> [PROBLEM TO SOLVE] Report every line from the material that contains the word "Record".
*** Opening SOURCE INFORMATION ***
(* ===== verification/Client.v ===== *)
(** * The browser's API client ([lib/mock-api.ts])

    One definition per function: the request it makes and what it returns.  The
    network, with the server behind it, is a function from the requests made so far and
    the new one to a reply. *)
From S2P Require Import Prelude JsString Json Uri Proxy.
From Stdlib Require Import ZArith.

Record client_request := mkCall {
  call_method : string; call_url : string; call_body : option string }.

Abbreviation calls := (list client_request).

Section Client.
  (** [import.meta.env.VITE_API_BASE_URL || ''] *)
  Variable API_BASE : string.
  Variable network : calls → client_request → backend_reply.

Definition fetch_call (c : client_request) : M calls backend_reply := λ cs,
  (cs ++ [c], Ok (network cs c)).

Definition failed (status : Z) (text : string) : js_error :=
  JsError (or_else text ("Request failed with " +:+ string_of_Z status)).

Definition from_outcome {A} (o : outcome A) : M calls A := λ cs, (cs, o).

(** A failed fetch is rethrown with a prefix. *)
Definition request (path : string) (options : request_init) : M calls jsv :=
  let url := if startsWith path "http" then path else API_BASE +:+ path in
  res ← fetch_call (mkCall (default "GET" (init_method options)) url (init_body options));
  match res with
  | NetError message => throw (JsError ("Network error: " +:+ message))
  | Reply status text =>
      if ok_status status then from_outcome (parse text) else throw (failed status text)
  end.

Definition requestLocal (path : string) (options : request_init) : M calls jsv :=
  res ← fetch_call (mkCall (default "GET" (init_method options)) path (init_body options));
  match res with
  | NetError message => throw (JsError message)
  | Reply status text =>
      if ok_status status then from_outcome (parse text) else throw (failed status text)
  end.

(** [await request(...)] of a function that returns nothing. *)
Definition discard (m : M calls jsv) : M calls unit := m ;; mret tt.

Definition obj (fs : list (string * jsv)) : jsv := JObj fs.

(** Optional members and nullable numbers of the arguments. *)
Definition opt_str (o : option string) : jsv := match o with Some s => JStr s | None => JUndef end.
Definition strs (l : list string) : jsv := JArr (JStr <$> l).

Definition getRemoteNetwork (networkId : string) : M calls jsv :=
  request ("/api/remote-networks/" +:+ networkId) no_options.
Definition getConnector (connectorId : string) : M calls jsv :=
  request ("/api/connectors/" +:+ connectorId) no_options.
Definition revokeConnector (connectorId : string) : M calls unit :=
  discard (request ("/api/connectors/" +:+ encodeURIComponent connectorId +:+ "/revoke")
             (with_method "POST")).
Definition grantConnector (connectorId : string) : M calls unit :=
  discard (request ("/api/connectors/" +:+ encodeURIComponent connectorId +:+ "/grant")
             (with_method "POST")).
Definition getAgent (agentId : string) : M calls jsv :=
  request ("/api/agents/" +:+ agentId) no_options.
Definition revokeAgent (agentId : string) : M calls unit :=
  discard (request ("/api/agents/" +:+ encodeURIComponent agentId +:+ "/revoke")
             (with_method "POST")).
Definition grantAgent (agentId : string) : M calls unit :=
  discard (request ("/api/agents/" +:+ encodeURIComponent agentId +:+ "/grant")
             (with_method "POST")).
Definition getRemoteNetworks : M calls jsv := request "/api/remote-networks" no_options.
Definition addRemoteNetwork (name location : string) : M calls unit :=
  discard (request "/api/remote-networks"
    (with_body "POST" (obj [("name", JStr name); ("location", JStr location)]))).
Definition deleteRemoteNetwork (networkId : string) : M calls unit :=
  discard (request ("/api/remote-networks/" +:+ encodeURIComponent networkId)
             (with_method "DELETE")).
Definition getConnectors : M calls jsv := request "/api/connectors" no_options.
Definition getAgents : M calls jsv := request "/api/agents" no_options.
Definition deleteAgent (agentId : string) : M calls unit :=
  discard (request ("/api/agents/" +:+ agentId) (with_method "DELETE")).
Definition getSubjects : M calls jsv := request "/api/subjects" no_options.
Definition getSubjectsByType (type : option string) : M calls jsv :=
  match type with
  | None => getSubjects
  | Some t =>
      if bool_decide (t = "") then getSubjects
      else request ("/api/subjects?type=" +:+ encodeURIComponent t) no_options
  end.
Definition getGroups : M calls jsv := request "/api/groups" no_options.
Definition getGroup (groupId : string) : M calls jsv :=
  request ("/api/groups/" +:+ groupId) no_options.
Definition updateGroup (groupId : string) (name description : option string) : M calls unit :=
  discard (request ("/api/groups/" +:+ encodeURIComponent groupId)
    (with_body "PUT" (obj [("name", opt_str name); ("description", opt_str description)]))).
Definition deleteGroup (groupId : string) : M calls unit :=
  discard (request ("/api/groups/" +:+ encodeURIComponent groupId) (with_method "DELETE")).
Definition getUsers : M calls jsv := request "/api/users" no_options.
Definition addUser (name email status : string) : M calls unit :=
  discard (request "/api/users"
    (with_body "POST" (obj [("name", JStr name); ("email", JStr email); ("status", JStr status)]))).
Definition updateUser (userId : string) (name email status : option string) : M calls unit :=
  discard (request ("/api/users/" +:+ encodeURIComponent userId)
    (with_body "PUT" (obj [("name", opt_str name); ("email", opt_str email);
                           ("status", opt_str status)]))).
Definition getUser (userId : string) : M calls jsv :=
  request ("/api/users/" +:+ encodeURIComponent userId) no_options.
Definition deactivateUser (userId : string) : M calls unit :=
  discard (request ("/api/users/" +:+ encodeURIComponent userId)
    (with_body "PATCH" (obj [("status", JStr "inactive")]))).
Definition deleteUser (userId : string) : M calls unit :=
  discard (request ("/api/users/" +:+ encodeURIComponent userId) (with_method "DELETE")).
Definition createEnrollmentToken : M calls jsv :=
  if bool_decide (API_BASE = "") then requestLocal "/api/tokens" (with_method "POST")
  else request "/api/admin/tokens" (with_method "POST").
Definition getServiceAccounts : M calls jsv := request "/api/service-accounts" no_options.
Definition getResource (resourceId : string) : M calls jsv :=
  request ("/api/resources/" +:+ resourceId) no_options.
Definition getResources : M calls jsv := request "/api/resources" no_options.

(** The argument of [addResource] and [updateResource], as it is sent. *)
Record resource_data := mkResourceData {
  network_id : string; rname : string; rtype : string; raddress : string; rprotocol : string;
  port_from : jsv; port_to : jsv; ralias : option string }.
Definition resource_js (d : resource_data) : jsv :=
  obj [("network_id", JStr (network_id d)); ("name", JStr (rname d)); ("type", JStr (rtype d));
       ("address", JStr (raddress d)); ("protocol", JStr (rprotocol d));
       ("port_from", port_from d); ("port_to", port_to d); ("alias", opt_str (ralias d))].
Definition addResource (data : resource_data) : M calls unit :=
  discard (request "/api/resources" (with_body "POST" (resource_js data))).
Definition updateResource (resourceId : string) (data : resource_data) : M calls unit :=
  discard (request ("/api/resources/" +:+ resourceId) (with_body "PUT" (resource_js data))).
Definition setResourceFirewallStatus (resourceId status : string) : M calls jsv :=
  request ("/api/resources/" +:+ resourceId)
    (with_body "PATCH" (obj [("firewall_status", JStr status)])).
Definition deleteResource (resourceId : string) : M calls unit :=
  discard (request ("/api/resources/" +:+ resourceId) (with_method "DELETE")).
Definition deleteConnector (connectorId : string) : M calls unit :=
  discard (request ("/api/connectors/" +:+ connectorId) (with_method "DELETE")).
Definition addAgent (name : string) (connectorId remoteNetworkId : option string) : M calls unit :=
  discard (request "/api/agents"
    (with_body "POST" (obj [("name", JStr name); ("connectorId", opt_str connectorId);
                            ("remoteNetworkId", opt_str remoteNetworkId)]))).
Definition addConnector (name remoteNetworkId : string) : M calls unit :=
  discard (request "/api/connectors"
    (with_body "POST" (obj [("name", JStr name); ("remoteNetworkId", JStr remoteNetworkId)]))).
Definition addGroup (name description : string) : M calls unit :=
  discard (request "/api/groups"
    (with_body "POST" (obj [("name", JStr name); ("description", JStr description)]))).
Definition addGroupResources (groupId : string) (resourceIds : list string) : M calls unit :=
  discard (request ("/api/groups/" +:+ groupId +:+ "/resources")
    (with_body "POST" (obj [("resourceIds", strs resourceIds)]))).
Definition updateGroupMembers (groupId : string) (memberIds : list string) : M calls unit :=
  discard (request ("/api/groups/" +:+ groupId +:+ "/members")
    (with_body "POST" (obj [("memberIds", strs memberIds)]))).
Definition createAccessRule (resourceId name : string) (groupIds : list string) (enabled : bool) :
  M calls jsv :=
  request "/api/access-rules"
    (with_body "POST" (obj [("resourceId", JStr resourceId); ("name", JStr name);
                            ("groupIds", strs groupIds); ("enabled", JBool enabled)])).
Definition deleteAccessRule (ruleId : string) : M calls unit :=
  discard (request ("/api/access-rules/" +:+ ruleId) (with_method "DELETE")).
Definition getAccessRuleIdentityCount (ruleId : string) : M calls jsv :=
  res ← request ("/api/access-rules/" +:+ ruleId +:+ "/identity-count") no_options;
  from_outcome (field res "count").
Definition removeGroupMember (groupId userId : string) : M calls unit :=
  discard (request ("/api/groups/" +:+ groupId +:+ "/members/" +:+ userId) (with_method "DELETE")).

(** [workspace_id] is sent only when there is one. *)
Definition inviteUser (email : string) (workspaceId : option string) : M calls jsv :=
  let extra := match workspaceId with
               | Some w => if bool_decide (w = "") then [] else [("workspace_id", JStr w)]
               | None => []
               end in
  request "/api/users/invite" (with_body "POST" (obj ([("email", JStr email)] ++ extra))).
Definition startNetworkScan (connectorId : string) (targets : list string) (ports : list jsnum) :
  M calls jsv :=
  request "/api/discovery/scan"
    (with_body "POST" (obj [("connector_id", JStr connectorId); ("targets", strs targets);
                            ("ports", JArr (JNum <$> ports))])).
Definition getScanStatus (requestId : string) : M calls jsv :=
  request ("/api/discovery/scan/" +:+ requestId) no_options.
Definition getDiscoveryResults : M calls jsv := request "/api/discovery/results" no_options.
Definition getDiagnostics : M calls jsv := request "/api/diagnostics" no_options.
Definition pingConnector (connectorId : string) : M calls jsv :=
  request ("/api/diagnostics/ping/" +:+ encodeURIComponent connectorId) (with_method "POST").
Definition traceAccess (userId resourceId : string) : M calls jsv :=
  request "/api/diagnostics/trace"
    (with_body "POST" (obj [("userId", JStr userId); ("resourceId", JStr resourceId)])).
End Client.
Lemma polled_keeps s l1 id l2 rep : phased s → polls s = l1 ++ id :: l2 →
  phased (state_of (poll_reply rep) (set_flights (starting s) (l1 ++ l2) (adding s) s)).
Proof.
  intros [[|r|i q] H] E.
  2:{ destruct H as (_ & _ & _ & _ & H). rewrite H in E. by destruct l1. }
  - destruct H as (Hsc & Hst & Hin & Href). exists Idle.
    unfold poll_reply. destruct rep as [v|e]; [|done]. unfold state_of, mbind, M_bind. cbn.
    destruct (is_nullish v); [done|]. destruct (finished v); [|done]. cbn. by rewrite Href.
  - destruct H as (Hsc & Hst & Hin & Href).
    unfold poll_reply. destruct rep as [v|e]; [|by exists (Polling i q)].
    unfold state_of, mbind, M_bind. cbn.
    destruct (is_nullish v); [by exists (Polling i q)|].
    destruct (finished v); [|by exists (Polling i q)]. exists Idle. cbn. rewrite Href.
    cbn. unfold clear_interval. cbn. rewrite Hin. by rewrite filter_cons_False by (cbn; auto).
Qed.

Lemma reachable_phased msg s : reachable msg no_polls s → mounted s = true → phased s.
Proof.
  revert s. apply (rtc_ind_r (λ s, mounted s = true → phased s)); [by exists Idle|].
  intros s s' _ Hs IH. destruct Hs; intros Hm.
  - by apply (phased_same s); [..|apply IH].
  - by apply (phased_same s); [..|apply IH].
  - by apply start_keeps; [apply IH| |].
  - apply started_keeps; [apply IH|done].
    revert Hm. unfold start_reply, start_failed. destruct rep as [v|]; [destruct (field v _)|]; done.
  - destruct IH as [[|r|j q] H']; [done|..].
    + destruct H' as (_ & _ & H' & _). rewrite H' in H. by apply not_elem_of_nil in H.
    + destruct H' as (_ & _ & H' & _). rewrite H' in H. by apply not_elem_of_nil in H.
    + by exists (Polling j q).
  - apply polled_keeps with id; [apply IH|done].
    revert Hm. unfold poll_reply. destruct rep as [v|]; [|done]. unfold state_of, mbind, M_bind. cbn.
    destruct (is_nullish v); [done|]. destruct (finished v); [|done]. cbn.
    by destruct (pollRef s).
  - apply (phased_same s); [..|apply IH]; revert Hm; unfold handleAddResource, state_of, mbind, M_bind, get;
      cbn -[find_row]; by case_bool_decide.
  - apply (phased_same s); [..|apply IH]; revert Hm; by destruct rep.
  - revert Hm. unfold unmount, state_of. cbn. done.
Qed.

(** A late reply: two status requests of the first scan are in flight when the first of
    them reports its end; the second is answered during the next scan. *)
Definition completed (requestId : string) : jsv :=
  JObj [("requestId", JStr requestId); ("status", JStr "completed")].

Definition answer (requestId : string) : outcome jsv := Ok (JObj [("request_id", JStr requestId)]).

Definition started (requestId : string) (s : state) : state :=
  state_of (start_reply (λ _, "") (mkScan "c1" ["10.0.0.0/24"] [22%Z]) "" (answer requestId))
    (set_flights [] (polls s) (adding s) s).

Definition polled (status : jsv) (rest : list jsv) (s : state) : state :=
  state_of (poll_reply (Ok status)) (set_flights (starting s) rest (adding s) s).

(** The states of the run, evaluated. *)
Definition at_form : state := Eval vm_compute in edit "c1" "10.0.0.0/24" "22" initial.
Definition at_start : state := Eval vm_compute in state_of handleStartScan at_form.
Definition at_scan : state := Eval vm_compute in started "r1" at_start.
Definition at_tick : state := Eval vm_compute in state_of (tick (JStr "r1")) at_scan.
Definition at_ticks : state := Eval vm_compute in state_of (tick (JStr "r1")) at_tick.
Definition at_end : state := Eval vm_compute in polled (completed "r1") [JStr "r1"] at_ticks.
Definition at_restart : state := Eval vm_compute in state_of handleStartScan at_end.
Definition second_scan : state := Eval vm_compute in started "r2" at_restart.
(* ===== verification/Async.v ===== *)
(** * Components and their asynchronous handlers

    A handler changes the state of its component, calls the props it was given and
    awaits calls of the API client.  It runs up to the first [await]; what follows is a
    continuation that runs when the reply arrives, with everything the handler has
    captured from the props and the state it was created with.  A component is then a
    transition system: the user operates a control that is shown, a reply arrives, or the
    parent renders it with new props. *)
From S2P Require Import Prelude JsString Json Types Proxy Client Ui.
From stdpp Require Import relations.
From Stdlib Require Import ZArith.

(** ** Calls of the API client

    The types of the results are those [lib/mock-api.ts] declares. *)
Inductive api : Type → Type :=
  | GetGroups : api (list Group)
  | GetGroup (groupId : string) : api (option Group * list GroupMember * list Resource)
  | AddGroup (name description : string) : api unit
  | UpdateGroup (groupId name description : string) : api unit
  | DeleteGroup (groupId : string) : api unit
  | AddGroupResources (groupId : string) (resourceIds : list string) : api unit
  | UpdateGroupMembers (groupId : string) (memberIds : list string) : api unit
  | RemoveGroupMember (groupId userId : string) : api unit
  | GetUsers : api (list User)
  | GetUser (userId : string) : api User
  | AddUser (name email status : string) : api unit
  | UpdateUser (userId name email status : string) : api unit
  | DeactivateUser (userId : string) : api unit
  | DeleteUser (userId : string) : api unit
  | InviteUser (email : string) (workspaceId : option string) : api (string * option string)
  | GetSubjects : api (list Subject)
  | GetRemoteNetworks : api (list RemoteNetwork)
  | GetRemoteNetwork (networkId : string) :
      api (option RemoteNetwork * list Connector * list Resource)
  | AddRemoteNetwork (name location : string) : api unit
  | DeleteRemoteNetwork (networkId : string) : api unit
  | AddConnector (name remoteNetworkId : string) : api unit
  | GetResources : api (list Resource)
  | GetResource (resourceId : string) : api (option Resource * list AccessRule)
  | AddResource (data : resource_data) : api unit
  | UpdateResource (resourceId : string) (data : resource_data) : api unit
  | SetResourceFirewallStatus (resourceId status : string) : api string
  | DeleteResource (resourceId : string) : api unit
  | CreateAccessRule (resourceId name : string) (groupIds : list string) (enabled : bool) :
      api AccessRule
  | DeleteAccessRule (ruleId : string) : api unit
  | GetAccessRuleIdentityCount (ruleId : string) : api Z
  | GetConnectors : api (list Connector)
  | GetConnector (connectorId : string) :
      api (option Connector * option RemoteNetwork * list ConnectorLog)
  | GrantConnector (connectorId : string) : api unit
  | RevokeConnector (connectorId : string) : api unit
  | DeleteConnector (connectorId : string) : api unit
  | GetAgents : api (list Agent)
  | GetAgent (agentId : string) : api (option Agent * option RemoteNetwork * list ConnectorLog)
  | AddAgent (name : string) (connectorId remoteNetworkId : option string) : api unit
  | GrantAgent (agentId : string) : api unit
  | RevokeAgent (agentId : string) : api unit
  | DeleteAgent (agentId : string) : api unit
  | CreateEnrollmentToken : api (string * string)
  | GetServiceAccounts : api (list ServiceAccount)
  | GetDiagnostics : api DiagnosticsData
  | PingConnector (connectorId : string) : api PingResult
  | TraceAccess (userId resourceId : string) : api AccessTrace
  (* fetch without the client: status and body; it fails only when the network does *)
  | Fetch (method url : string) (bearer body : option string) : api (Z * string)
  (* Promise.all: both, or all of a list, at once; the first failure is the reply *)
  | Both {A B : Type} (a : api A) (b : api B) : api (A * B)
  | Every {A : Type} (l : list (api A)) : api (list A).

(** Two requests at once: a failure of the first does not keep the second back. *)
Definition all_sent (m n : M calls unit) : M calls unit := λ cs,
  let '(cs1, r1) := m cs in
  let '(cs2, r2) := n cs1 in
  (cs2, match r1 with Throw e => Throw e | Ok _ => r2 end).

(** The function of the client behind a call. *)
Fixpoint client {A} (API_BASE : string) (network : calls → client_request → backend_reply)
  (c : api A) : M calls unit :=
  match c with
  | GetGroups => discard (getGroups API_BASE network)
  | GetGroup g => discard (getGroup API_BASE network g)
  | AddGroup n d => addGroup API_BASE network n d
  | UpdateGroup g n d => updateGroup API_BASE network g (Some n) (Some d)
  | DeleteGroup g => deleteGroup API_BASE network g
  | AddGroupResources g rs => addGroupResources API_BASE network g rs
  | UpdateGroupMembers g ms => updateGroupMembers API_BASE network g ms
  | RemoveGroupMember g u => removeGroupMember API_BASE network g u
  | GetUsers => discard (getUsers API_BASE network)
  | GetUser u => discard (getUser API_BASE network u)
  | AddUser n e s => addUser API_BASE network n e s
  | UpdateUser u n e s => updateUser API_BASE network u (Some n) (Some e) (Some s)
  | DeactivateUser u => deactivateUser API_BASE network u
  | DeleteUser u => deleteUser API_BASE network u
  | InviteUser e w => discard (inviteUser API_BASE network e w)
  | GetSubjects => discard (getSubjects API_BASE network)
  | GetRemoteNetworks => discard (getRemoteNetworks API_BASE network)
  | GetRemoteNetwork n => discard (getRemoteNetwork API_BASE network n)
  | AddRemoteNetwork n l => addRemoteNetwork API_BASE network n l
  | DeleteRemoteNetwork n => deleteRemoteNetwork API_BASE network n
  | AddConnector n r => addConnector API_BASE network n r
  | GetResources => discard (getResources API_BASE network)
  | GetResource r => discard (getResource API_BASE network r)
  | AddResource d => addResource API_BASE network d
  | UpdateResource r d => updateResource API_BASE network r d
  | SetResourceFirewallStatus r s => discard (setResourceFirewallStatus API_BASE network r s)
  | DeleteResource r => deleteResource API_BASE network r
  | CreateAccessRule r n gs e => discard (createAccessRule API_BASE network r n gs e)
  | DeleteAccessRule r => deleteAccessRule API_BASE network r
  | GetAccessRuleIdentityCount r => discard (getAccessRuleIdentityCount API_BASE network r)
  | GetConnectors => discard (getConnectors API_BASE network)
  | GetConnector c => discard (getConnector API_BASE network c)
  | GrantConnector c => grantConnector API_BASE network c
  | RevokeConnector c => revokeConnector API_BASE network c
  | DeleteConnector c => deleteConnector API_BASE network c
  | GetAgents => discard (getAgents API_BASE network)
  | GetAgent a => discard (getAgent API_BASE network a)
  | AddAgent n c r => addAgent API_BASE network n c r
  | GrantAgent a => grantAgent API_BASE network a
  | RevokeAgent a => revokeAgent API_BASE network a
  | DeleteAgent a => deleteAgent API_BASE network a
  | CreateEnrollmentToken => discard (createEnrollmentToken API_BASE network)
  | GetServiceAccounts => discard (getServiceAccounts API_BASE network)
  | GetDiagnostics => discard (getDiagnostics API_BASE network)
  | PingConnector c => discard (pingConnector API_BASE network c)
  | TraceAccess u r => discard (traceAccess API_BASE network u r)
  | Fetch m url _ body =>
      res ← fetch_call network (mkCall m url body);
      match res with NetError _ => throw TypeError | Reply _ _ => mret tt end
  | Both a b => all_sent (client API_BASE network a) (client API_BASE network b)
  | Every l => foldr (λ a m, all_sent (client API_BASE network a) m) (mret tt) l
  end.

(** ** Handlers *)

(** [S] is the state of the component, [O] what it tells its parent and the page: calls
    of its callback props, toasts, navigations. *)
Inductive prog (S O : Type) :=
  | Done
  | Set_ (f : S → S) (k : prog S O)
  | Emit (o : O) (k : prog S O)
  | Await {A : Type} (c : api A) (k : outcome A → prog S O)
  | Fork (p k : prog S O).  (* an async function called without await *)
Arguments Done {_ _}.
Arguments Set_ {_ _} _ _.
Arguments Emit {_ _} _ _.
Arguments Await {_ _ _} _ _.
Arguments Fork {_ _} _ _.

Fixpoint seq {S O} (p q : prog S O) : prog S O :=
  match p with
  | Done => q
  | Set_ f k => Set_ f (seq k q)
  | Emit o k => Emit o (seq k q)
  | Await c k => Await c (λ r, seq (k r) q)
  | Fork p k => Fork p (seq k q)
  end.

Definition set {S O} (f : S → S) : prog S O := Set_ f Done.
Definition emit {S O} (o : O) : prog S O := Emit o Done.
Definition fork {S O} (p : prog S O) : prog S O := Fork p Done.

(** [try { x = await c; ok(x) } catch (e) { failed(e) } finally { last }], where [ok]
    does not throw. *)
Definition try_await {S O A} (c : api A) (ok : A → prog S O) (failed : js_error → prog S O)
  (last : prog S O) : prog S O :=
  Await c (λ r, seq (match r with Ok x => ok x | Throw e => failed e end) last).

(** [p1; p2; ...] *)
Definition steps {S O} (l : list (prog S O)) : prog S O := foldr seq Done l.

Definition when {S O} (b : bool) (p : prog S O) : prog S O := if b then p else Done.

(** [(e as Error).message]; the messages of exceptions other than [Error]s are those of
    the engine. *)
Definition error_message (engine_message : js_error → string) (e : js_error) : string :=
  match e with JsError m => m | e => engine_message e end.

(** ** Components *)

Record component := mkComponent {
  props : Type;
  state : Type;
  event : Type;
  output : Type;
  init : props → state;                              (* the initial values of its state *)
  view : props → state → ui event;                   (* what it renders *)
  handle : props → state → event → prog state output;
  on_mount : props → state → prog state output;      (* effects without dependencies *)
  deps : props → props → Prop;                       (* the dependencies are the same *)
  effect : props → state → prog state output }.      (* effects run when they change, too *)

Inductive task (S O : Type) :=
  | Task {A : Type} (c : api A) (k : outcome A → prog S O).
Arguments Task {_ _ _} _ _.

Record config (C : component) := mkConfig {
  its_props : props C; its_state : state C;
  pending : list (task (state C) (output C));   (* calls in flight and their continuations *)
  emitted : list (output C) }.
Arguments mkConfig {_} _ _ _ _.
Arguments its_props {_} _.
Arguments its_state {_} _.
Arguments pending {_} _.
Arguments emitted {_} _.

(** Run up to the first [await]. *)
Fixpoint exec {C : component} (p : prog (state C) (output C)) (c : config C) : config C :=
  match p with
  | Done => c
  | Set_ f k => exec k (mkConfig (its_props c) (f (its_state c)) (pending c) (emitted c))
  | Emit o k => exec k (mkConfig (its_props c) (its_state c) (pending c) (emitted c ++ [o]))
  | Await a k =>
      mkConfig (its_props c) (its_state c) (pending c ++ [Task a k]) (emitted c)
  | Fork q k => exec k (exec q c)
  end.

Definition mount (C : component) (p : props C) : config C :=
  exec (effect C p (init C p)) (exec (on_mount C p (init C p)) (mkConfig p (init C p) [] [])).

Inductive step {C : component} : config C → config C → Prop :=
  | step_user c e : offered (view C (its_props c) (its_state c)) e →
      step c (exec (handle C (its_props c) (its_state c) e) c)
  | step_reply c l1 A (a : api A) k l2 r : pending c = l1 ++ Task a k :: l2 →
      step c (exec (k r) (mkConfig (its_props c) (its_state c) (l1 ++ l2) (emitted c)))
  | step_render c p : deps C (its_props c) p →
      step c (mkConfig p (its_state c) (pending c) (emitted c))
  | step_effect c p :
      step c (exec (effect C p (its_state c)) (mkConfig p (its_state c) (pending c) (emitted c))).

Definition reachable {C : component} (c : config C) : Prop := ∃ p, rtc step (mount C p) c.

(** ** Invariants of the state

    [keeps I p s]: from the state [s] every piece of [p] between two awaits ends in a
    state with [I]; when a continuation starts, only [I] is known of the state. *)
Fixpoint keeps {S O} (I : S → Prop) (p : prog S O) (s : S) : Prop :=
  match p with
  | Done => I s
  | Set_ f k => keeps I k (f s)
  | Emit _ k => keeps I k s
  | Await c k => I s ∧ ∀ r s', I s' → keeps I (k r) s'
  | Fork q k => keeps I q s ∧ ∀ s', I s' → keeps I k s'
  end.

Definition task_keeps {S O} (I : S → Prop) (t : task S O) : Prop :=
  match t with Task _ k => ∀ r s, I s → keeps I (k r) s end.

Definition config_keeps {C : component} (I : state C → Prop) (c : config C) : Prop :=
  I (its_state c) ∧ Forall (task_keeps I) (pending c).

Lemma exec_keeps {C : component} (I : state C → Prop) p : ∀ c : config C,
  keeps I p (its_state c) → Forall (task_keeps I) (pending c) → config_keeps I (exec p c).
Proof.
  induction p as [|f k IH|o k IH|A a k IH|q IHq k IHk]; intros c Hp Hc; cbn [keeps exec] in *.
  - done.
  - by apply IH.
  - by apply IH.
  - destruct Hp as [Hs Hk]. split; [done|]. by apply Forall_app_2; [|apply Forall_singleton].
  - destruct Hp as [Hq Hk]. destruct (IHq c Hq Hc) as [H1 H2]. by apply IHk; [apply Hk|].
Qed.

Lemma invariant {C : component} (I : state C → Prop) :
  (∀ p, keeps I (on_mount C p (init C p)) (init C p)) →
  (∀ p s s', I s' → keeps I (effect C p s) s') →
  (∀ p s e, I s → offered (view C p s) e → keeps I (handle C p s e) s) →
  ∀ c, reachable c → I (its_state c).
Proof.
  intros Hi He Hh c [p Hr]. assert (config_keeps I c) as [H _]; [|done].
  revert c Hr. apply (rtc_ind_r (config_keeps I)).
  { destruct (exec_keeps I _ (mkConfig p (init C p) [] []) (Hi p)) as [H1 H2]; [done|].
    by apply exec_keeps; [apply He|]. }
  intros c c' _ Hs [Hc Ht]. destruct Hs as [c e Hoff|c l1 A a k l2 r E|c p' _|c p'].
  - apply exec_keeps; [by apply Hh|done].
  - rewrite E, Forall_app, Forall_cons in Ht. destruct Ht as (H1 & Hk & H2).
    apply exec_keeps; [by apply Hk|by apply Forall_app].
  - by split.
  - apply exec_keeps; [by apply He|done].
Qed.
*** Closing SOURCE INFORMATION ***
> [TASK SOLUTION]
Record client_request := mkCall {
Record resource_data := mkResourceData {
Record component := mkComponent {
Record config (C : component) := mkConfig {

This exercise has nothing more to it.